Saturday, 17 May 2008

Figures in Silk by Vanora Bennett

HarperCollins €??

SILK weaver's daughter Isabel Lambert is crying with rage and humiliation in church when she meets a mystery man.
"You have to marry as your circumstances demand," he points out to the girl who's being made to accept the match chosen by her father. "You're young. Take the long view."
So she does. She marries - happily - she learns her mother-in-law's trade, and she becomes a businesswoman.
Then she becomes the lover of the most hated man in English history. (No, not Cromwell. The most hated by the English - Richard III, the man blamed for killing the Princes in the Tower.)
Vanora Bennett packs her books with research - she wrote Portrait of an Unknown Lady, about Thomas More - and here she's writing about the nasty Tudors and the period when England morphed into what would become the British Empire.
Isabel's adventures in the silk trade are fascinating. More fascinating than her love affair with the man she calls Dickon, by a long way.
The attempt to subvert Venice's control of the silk trade by importing weavers to work secretly in London, the poaching of jealously guarded trade secrets - this is fascinating stuff.
The book is less successful than it might be, because Richard is very gradually revealed as the creep he is.
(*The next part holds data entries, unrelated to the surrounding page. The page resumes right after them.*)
Record invariant (c : config) : Prop := {
  inv_size : size c.1 = maxReaders;
  inv_cur : cur c.1 = total_held c.2;
  inv_bound : 0 ≤ cur c.1 ≤ maxReaders;
  inv_tokens : ∀ t n, c.2 !! t = Some (Holds n) → n = 0 ∨ weight n;
  inv_queue : ∀ t n, (t, n) ∈ waiters c.1 ↔ c.2 !! t = Some (Waits n);
  inv_weights : ∀ t n, (t, n) ∈ waiters c.1 → weight n;
  inv_nodup : NoDup (waiters c.1).*1;
  inv_front : ∀ t n ws, waiters c.1 = (t, n) :: ws → size c.1 - cur c.1 < n
}.

(** ** Sums of tokens *)

Lemma total_held_cons st ts : total_held (st :: ts) = tokens st + total_held ts.
Proof. done. Qed.

Lemma total_held_insert ts t st st' :
  ts !! t = Some st → total_held (<[t := st']> ts) = total_held ts - tokens st + tokens st'.
Proof.
  revert t. induction ts as [|u ts IH]; intros [|t] Ht; simplify_eq/=;
    rewrite !total_held_cons; [lia|]. rewrite IH by done. lia.
Qed.

Lemma total_held_ge ts t st :
  (∀ t n, ts !! t = Some (Holds n) → 0 ≤ n) → ts !! t = Some st →
  0 ≤ tokens st ≤ total_held ts ∧
  ∀ u st', u ≠ t → ts !! u = Some st' → tokens st + tokens st' ≤ total_held ts.
Proof.
  intros Hpos Ht.
  assert (∀ us, (∀ u n, us !! u = Some (Holds n) → 0 ≤ n) → 0 ≤ total_held us) as Hnn.
  { clear. intros us. induction us as [|[n|n] us IH]; intros H; [done|..];
      rewrite total_held_cons; specialize (IH (λ u, H (S u))); simpl; [|lia].
    specialize (H 0%nat n eq_refl). lia. }
  assert (∀ us u st, (∀ u n, us !! u = Some (Holds n) → 0 ≤ n) → us !! u = Some st →
    0 ≤ tokens st ∧ 0 ≤ total_held (<[u := Waits 0]> us)) as Hless.
  { intros us u su Hus Hu. split; [destruct su; simpl; [by eapply Hus|done]|].
    apply Hnn. intros v n [(-> & [=] & _)|[_ Hv]]%list_lookup_insert_Some. by eapply Hus. }
  destruct (Hless ts t st Hpos Ht) as [H1 H2]. rewrite (total_held_insert _ _ _ _ Ht) in H2.
  simpl in H2. split; [lia|]. intros u st' Hu Hu'.
  destruct (Hless (<[t := Waits 0]> ts) u st') as [H3 H4].
  { intros v n [(-> & [=] & _)|[_ Hv]]%list_lookup_insert_Some. by eapply Hpos. }
  { by rewrite list_lookup_insert_ne. }
  rewrite (total_held_insert _ u st'), (total_held_insert _ _ _ _ Ht) in H4
    by (by rewrite list_lookup_insert_ne). simpl in H4. lia.
Qed.

(** ** Grants *)

Definition weights (gs : list (nat * Z)) : Z := foldr Z.add 0 gs.*2.

Lemma weights_cons t n gs : weights ((t, n) :: gs) = n + weights gs.
Proof. done. Qed.

Lemma grants ts gs :
  NoDup gs.*1 → (∀ t n, (t, n) ∈ gs → ts !! t = Some (Waits n)) →
  total_held (foldl grant ts gs) = total_held ts + weights gs ∧
  (∀ t n, (t, n) ∈ gs → foldl grant ts gs !! t = Some (Holds n)) ∧
  (∀ t, t ∉ gs.*1 → foldl grant ts gs !! t = ts !! t).
Proof.
  revert ts. induction gs as [|[t n] gs IH]; intros ts Hnd Hgs.
  { unfold weights. simpl. split_and!; [lia|set_solver|done]. }
  apply NoDup_cons in Hnd as [Ht Hnd]. simpl in *.
  assert (ts !! t = Some (Waits n)) as Hw by (apply Hgs; set_solver).
  assert (t < length ts)%nat as Hlen by (by eapply lookup_lt_Some).
  destruct (IH (grant ts (t, n))) as (H1 & H2 & H3); [done| |].
  { intros u m Hu. unfold grant. simpl. rewrite list_lookup_insert_ne; [apply Hgs; set_solver|].
    intros ->. apply Ht. apply list_elem_of_fmap. by exists (u, m). }
  assert (total_held (grant ts (t, n)) = total_held ts + n) as Hg
    by (unfold grant; simpl; rewrite (total_held_insert _ _ _ _ Hw); simpl; lia).
  split_and!.
  - rewrite weights_cons. simpl. lia.
  - intros u m [[= -> ->]|Hu]%elem_of_cons; [|by apply H2].
    rewrite H3 by done. unfold grant. by rewrite list_lookup_insert_eq.
  - intros u Hu. rewrite H3 by set_solver. unfold grant. simpl.
    rewrite list_lookup_insert_ne; [done|set_solver].
Qed.

Lemma notify_spec size cur ws c rest granted :
  0 ≤ cur ≤ size → size ≤ maxReaders → (∀ t n, (t, n) ∈ ws → weight n) →
  notify size cur ws = (c, rest, granted) →
  ws = granted ++ rest ∧ c = cur + weights granted ∧ cur ≤ c ≤ size ∧
  (∀ t n ws', rest = (t, n) :: ws' → size - c < n).
Proof.
  intros Hc Hs. unfold maxReaders in *. revert cur c rest granted Hc.
  induction ws as [|[t n] ws IH]; intros cur c rest granted Hc Hw Hn; simpl in Hn.
  { simplify_eq. unfold weights. simpl. split_and!; done || lia. }
  rewrite (wrap64_id (size - cur)) in Hn by (unfold int64_range; lia).
  assert (weight n) as Hwn by (apply (Hw t); set_solver).
  assert (0 < n ≤ 2 ^ 30) as Hpos by (destruct Hwn as [-> | ->]; unfold maxReaders; lia).
  case_decide.
  { simplify_eq. unfold weights. simpl. split_and!; [done|lia..|]. intros ???. by intros [= <- <- <-]. }
  rewrite (wrap64_id (cur + n)) in Hn by (unfold int64_range; lia).
  destruct (notify size (cur + n) ws) as [[c' rest'] granted'] eqn:Hrec. simplify_eq.
  destruct (IH (cur + n) c rest granted') as (-> & -> & H1 & H2);
    [lia|intros u m ?; apply (Hw u); set_solver|done|].
  rewrite weights_cons. split_and!; [done|lia..|done].
Qed.

(** ** Every step keeps the invariant *)

Lemma sem_start_invariant k : invariant (NewSemaphoredMutex, replicate k (Holds 0)).
Proof.
  assert (total_held (replicate k (Holds 0)) = 0) as H0
    by (induction k as [|k IH]; [done|]; simpl replicate; rewrite total_held_cons; simpl; lia).
  split; simpl.
  - done.
  - by rewrite H0.
  - unfold maxReaders. lia.
  - intros t n [[= ->] _]%lookup_replicate. by left.
  - intros t n. split; [set_solver|]. by intros [[=] _]%lookup_replicate.
  - set_solver.
  - constructor.
  - done.
Qed.

Lemma request_weight c n : request_of c = Take n → weight n.
Proof. destruct c; intros [= <-]; unfold weight; auto. Qed.

Lemma may_give st c n :
  may st c → request_of c = Give n →
  ∃ h, st = Holds h ∧ n = h - held_after c ∧ 0 < n ∧ weight h ∧ 0 ≤ held_after c.
Proof.
  unfold weight, maxReaders.
  destruct c; simpl; intros -> [= <-]; eexists; split_and!; try done; unfold maxReaders; lia || auto.
Qed.

Lemma Acquire_cases t n c :
  invariant c → weight n →
  (∃ s', Acquire t n c.1 = Granted s' ∧ waiters c.1 = [] ∧ waiters s' = [] ∧
     size s' = maxReaders ∧ cur s' = cur c.1 + n ∧ cur s' ≤ maxReaders) ∨
  (∃ s', Acquire t n c.1 = Queued s' ∧ waiters s' = waiters c.1 ++ [(t, n)] ∧
     size s' = maxReaders ∧ cur s' = cur c.1 ∧
     (waiters c.1 = [] → maxReaders - cur c.1 < n)).
Proof.
  intros [Hs _ Hb _ _ _ _ _] Hn. unfold Acquire. rewrite Hs.
  assert (0 < n ≤ maxReaders) as Hpos by (destruct Hn as [-> | ->]; unfold maxReaders; lia).
  unfold maxReaders in *. rewrite !wrap64_id by (unfold int64_range; lia).
  case_decide as Hg; [left|right].
  - destruct Hg as [H1 H2]. eexists. split_and!; done || (simpl; lia).
  - rewrite decide_False by lia. eexists. split_and!; try done. intros Hw.
    apply Z.nle_gt. naive_solver.
Qed.

Lemma step_granted_invariant s ts t n s' :
  invariant (s, ts) → ts !! t = Some (Holds 0) → weight n → Acquire t n s = Granted s' →
  invariant (s', <[t := Holds n]> ts).
Proof.
  intros Hinv Ht Hn Ha. destruct (Acquire_cases t n _ Hinv Hn) as [(s1 & E & H1 & H2 & H3 & H4 & H5)|(s1 & E & _)];
    simpl in *; [|congruence]. rewrite Ha in E. simplify_eq.
  destruct Hinv as [_ Hc Hb Htok Hq _ _ _]; simpl in *.
  assert (∀ u m, ts !! u ≠ Some (Waits m)) as Hno
    by (intros u m Hu; apply Hq in Hu; rewrite H1 in Hu; set_solver).
  split; simpl.
  - done.
  - rewrite H4, Hc, (total_held_insert _ _ _ _ Ht). simpl. lia.
  - destruct Hn as [-> | ->]; unfold maxReaders in *; lia.
  - intros u m [(-> & [= <-] & _)|[_ Hu]]%list_lookup_insert_Some; [by right|by eapply Htok].
  - intros u m. rewrite H2. split; [set_solver|].
    intros [(-> & [=] & _)|[_ Hu]]%list_lookup_insert_Some. by apply Hno in Hu.
  - rewrite H2. set_solver.
  - rewrite H2. constructor.
  - by rewrite H2.
Qed.

Lemma step_queued_invariant s ts t n s' :
  invariant (s, ts) → ts !! t = Some (Holds 0) → weight n → Acquire t n s = Queued s' →
  invariant (s', <[t := Waits n]> ts).
Proof.
  intros Hinv Ht Hn Ha. destruct (Acquire_cases t n _ Hinv Hn) as [(s1 & E & _)|(s1 & E & H1 & H2 & H3 & H4)];
    simpl in *; [congruence|]. rewrite Ha in E. simplify_eq.
  destruct Hinv as [Hs Hc Hb Htok Hq Hw Hnd Hf]; simpl in *.
  assert (t < length ts)%nat as Hlen by (by eapply lookup_lt_Some).
  split; simpl.
  - done.
  - rewrite H3, Hc, (total_held_insert _ _ _ _ Ht). simpl. lia.
  - by rewrite H3.
  - intros u m [(-> & [=] & _)|[_ Hu]]%list_lookup_insert_Some. by eapply Htok.
  - intros u m. rewrite H1, elem_of_app, list_elem_of_singleton, Hq. split.
    + intros [Hu|[= -> ->]]; [|by rewrite list_lookup_insert_eq].
      rewrite list_lookup_insert_ne; [done|]. intros ->. congruence.
    + intros [(-> & [= <-] & _)|[_ Hu]]%list_lookup_insert_Some; auto.
  - intros u m. rewrite H1, elem_of_app, list_elem_of_singleton.
    intros [Hu|[= -> ->]]; [by eapply Hw|done].
  - rewrite H1, fmap_app. apply NoDup_app. split_and!; [done| |apply NoDup_singleton].
    intros u ([u' m] & -> & Hu)%list_elem_of_fmap. simpl.
    intros ->%list_elem_of_singleton. apply Hq in Hu. congruence.
  - intros u m ws. rewrite H1, H2, H3. destruct (waiters s) as [|w ws'] eqn:Hws; simpl.
    + intros [= <- <- <-]. auto.
    + intros [= -> _]. rewrite <- Hs. by eapply Hf.
Qed.

(** A release of tokens that are held never panics; it grants a prefix of the
    queue. *)
Lemma Release_run s ts t st c n :
  invariant (s, ts) → ts !! t = Some st → may st c → request_of c = Give n →
  ∃ granted s', Release n s = Some (s', granted) ∧ waiters s = granted ++ waiters s' ∧
    size s' = maxReaders ∧ cur s' = cur s - n + weights granted ∧ 0 ≤ cur s' ≤ maxReaders ∧
    (∀ u m ws, waiters s' = (u, m) :: ws → size s' - cur s' < m).
Proof.
  intros [Hs Hc Hb Htok Hq Hw Hnd Hf] Ht Hmay Hn; simpl in *.
  destruct (may_give _ _ _ Hmay Hn) as (h & -> & -> & Hpos & Hh & Hr).
  assert (∀ u m, ts !! u = Some (Holds m) → 0 ≤ m) as Hnn.
  { intros u m [-> |[-> | ->]]%Htok; unfold maxReaders; lia. }
  destruct (total_held_ge ts t (Holds h) Hnn Ht) as [Hge _]. simpl in Hge.
  unfold Release. rewrite wrap64_id by (unfold int64_range, maxReaders in *; lia).
  rewrite decide_False by lia. unfold notifyWaiters; simpl.
  destruct (notify (size s) (cur s - (h - held_after c)) (waiters s)) as [[k rest] granted] eqn:Hnot.
  destruct (notify_spec (size s) (cur s - (h - held_after c)) _ _ _ _
    ltac:(lia) ltac:(lia) Hw Hnot) as (H1 & H2 & H3 & H4).
  exists granted, {| size := size s; cur := k; waiters := rest |}. simpl.
  split_and!; done || lia.
Qed.

Lemma step_release_invariant s ts t st c n s' granted :
  invariant (s, ts) → ts !! t = Some st → may st c → request_of c = Give n →
  Release n s = Some (s', granted) →
  invariant (s', foldl grant (<[t := Holds (held_after c)]> ts) granted).
Proof.
  intros Hinv Ht Hmay Hn Hrel.
  destruct (Release_run _ _ _ _ _ _ Hinv Ht Hmay Hn) as (g & s1 & E & H1 & H2 & H3 & H4 & H5).
  rewrite Hrel in E. simplify_eq.
  destruct (may_give _ _ _ Hmay Hn) as (h & -> & -> & Hpos & Hh & Hr).
  destruct Hinv as [Hs Hc Hb Htok Hq Hw Hnd Hf]; simpl in *. rewrite H1 in Hq, Hw, Hnd.
  rewrite fmap_app in Hnd. apply NoDup_app in Hnd as (Hnd1 & Hdis & Hnd2).
  assert (∀ u m, (u, m) ∈ g ++ waiters s1 → u ≠ t ∧ ts !! u = Some (Waits m)) as Hwait.
  { intros u m Hu%Hq. split; [congruence|done]. }
  destruct (grants (<[t := Holds (held_after c)]> ts) g Hnd1) as (G1 & G2 & G3).
  { intros u m Hu. destruct (Hwait u m) as [? ?]; [set_solver|]. by rewrite list_lookup_insert_ne. }
  assert (∀ u, u ∈ g.*1 → ∃ m, (u, m) ∈ g) as Hg.
  { intros u ([u' m] & -> & Hu)%list_elem_of_fmap. by exists m. }
  assert (∀ u m, (u, m) ∈ waiters s1 → u ∉ g.*1) as Hrest.
  { intros u m Hu Hug. apply (Hdis u Hug). apply list_elem_of_fmap. by exists (u, m). }
  split; simpl.
  - done.
  - rewrite G1, H3, (total_held_insert _ _ _ _ Ht). simpl. lia.
  - done.
  - intros u m Hu. destruct (decide (u ∈ g.*1)) as [Hug|Hug].
    + destruct (Hg u Hug) as [m' Hm']. rewrite (G2 _ _ Hm') in Hu. simplify_eq.
      right. apply (Hw u). set_solver.
    + rewrite G3 in Hu by done. apply list_lookup_insert_Some in Hu as [(-> & [= <-] & _)|[_ Hu]];
        [|by eapply Htok]. destruct c; simpl; unfold weight; auto.
  - intros u m. split.
    + intros Hu. rewrite G3 by (by eapply Hrest). destruct (Hwait u m) as [? ?]; [set_solver|].
      by rewrite list_lookup_insert_ne.
    + intros Hu. destruct (decide (u ∈ g.*1)) as [Hug|Hug].
      * destruct (Hg u Hug) as [m' Hm']. by rewrite (G2 _ _ Hm') in Hu.
      * rewrite G3 in Hu by done. apply list_lookup_insert_Some in Hu as [(-> & [=] & _)|[_ Hu]].
        apply Hq, elem_of_app in Hu as [Hu|Hu]; [|done]. exfalso. apply Hug.
        apply list_elem_of_fmap. by exists (u, m).
  - intros u m Hu. apply (Hw u). set_solver.
  - done.
  - done.
Qed.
Human nature being what it is, readers mostly want the true love to be true and lovable.
On the other hand, a really dastardly villain is good fun too.

1 comment:

Anonymous said...

I was fascinated by the women in this book.Their feisty ingenuity in taking control of their lives, at a time when women were not accorded much autonomy, makes for a very good story, and the wonderful detailed information about the silk trade, plus a socking good love story,makes for a wonderful read.